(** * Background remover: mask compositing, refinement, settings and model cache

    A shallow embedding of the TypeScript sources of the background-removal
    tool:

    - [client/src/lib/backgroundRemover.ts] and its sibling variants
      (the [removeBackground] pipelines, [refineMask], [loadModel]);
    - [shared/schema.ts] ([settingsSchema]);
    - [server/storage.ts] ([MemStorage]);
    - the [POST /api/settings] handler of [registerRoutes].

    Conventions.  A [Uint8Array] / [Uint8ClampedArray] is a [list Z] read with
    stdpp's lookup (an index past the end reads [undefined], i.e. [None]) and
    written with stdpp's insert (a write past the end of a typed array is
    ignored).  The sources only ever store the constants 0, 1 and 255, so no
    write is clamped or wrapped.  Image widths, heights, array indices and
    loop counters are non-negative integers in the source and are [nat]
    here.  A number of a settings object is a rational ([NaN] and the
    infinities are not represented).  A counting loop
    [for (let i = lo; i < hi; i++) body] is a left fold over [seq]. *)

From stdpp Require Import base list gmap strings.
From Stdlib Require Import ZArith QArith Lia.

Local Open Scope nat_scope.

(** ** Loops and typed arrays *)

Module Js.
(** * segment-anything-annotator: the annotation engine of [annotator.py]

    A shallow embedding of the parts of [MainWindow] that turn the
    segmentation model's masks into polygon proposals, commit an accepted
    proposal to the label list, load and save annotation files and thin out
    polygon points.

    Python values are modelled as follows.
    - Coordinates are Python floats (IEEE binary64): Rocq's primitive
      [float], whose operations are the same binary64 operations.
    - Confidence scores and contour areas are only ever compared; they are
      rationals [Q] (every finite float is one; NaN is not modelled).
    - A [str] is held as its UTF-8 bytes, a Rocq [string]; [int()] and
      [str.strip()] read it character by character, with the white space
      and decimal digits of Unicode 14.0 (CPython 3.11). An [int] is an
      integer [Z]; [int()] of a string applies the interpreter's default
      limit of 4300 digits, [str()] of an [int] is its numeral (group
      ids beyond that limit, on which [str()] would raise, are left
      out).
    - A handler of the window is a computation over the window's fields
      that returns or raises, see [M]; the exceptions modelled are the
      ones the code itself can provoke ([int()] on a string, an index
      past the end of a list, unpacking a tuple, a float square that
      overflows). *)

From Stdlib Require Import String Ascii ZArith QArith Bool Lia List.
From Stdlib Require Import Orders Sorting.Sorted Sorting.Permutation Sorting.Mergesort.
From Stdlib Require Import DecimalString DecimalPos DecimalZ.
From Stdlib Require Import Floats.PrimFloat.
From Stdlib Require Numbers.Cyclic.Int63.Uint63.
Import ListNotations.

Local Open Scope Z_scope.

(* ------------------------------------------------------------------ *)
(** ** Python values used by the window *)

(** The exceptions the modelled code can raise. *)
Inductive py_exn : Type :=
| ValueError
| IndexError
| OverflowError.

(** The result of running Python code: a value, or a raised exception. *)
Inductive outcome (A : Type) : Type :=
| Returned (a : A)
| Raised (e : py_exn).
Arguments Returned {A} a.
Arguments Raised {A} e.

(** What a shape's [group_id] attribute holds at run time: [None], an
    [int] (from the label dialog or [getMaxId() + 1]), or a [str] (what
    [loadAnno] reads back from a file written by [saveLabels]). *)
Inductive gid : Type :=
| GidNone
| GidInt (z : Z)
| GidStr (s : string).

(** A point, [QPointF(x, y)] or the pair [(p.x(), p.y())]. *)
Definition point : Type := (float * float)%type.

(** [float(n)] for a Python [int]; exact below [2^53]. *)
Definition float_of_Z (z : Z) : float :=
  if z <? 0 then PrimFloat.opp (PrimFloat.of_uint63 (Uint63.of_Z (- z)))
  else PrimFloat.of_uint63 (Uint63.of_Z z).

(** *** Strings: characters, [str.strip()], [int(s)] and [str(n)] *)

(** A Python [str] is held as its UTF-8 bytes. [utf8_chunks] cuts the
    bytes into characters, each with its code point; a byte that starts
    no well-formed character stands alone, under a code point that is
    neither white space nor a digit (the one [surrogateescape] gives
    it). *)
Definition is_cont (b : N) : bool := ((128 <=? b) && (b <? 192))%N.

--

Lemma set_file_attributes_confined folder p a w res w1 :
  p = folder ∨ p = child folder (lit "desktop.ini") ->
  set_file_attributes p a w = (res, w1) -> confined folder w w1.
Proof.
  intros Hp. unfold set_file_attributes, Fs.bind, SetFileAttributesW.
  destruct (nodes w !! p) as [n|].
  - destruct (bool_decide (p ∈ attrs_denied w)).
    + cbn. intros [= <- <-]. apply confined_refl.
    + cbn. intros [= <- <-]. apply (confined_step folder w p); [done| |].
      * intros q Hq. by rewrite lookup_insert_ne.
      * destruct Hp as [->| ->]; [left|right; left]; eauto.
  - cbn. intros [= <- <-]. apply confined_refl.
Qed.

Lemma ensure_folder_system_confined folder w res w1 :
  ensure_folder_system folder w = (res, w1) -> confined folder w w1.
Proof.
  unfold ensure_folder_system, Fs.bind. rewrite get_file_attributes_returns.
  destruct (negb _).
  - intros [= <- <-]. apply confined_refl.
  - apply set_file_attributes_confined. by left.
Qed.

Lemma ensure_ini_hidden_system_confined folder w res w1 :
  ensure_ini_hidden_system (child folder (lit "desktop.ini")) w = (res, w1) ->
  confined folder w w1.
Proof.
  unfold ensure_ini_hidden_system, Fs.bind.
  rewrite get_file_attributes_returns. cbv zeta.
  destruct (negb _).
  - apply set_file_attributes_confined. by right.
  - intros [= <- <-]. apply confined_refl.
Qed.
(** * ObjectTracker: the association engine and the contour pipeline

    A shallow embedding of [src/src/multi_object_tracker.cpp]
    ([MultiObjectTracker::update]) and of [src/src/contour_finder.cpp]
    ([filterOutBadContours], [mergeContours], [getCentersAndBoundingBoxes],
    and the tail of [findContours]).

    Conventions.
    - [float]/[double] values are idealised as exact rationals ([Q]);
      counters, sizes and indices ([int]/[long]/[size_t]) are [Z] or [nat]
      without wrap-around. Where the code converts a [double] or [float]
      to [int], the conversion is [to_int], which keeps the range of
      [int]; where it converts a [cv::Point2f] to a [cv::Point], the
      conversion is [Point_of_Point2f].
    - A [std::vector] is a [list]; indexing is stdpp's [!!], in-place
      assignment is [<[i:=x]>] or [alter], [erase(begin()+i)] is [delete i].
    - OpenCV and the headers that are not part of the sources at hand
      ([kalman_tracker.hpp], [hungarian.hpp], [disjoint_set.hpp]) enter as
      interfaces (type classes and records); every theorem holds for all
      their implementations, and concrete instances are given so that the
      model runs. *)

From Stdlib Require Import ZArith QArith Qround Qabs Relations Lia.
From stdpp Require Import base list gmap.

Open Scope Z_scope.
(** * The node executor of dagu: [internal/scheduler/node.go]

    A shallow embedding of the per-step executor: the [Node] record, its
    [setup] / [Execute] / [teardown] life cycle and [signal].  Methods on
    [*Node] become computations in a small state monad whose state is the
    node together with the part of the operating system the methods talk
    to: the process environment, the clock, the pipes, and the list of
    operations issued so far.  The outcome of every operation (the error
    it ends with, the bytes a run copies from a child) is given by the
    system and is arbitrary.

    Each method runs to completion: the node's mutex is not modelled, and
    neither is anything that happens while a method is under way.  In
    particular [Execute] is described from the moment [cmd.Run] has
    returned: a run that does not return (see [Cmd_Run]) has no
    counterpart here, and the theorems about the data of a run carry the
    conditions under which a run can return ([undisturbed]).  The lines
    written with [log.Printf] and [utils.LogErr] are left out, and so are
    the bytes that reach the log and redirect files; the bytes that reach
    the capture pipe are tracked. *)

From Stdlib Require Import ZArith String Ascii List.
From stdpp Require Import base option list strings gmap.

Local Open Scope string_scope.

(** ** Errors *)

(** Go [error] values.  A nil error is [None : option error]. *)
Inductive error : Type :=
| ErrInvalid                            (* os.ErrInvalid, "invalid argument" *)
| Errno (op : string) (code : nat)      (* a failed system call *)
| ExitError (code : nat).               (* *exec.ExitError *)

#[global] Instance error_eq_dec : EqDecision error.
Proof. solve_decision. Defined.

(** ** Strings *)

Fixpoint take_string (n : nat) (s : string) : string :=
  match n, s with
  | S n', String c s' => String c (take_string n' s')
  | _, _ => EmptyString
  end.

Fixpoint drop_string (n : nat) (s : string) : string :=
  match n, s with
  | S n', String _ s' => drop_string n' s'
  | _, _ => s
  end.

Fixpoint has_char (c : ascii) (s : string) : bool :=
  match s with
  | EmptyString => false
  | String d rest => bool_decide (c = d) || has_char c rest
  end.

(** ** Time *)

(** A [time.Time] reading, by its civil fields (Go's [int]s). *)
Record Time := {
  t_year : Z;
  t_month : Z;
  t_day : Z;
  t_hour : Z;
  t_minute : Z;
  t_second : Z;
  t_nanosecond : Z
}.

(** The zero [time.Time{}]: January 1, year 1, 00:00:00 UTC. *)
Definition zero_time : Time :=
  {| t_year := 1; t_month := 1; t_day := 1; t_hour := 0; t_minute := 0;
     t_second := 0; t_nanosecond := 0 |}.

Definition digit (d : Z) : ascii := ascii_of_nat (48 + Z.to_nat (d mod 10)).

...

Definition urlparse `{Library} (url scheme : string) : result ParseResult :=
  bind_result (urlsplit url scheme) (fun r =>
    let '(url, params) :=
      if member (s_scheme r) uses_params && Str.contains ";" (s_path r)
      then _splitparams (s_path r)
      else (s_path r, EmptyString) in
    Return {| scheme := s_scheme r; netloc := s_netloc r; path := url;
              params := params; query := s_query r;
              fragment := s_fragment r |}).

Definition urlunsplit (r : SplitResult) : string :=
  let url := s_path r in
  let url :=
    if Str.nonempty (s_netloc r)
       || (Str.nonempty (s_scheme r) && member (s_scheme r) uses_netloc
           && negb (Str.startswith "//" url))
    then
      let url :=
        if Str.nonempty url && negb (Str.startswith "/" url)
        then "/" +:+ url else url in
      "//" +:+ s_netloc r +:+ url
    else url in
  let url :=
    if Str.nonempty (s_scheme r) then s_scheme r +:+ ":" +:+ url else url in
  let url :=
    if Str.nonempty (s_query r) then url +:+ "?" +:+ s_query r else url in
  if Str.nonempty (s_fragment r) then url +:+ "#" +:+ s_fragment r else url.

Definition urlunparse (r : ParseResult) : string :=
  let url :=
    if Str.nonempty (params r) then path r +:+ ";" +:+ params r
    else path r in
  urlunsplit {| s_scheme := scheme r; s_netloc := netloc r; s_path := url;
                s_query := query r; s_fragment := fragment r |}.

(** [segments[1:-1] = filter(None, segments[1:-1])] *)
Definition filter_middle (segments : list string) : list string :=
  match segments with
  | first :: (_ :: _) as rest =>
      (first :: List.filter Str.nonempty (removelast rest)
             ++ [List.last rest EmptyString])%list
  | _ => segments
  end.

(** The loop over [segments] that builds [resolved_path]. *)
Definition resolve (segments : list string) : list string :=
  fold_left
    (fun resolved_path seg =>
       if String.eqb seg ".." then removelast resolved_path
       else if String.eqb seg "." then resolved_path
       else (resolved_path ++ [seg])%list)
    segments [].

» Task instructions
The lines above, starting at the one with "(** * Background" and ending at the one with "[float], whose operations", are the only ones to return, exactly as written.

» Solution to this task
(** * Background remover: mask compositing, refinement, settings and model cache

    A shallow embedding of the TypeScript sources of the background-removal
    tool:

    - [client/src/lib/backgroundRemover.ts] and its sibling variants
      (the [removeBackground] pipelines, [refineMask], [loadModel]);
    - [shared/schema.ts] ([settingsSchema]);
    - [server/storage.ts] ([MemStorage]);
    - the [POST /api/settings] handler of [registerRoutes].

    Conventions.  A [Uint8Array] / [Uint8ClampedArray] is a [list Z] read with
    stdpp's lookup (an index past the end reads [undefined], i.e. [None]) and
    written with stdpp's insert (a write past the end of a typed array is
    ignored).  The sources only ever store the constants 0, 1 and 255, so no
    write is clamped or wrapped.  Image widths, heights, array indices and
    loop counters are non-negative integers in the source and are [nat]
    here.  A number of a settings object is a rational ([NaN] and the
    infinities are not represented).  A counting loop
    [for (let i = lo; i < hi; i++) body] is a left fold over [seq]. *)

From stdpp Require Import base list gmap strings.
From Stdlib Require Import ZArith QArith Lia.

Local Open Scope nat_scope.

(** ** Loops and typed arrays *)

Module Js.
(** * segment-anything-annotator: the annotation engine of [annotator.py]

    A shallow embedding of the parts of [MainWindow] that turn the
    segmentation model's masks into polygon proposals, commit an accepted
    proposal to the label list, load and save annotation files and thin out
    polygon points.

    Python values are modelled as follows.
    - Coordinates are Python floats (IEEE binary64): Rocq's primitive
      [float], whose operations are the same binary64 operations.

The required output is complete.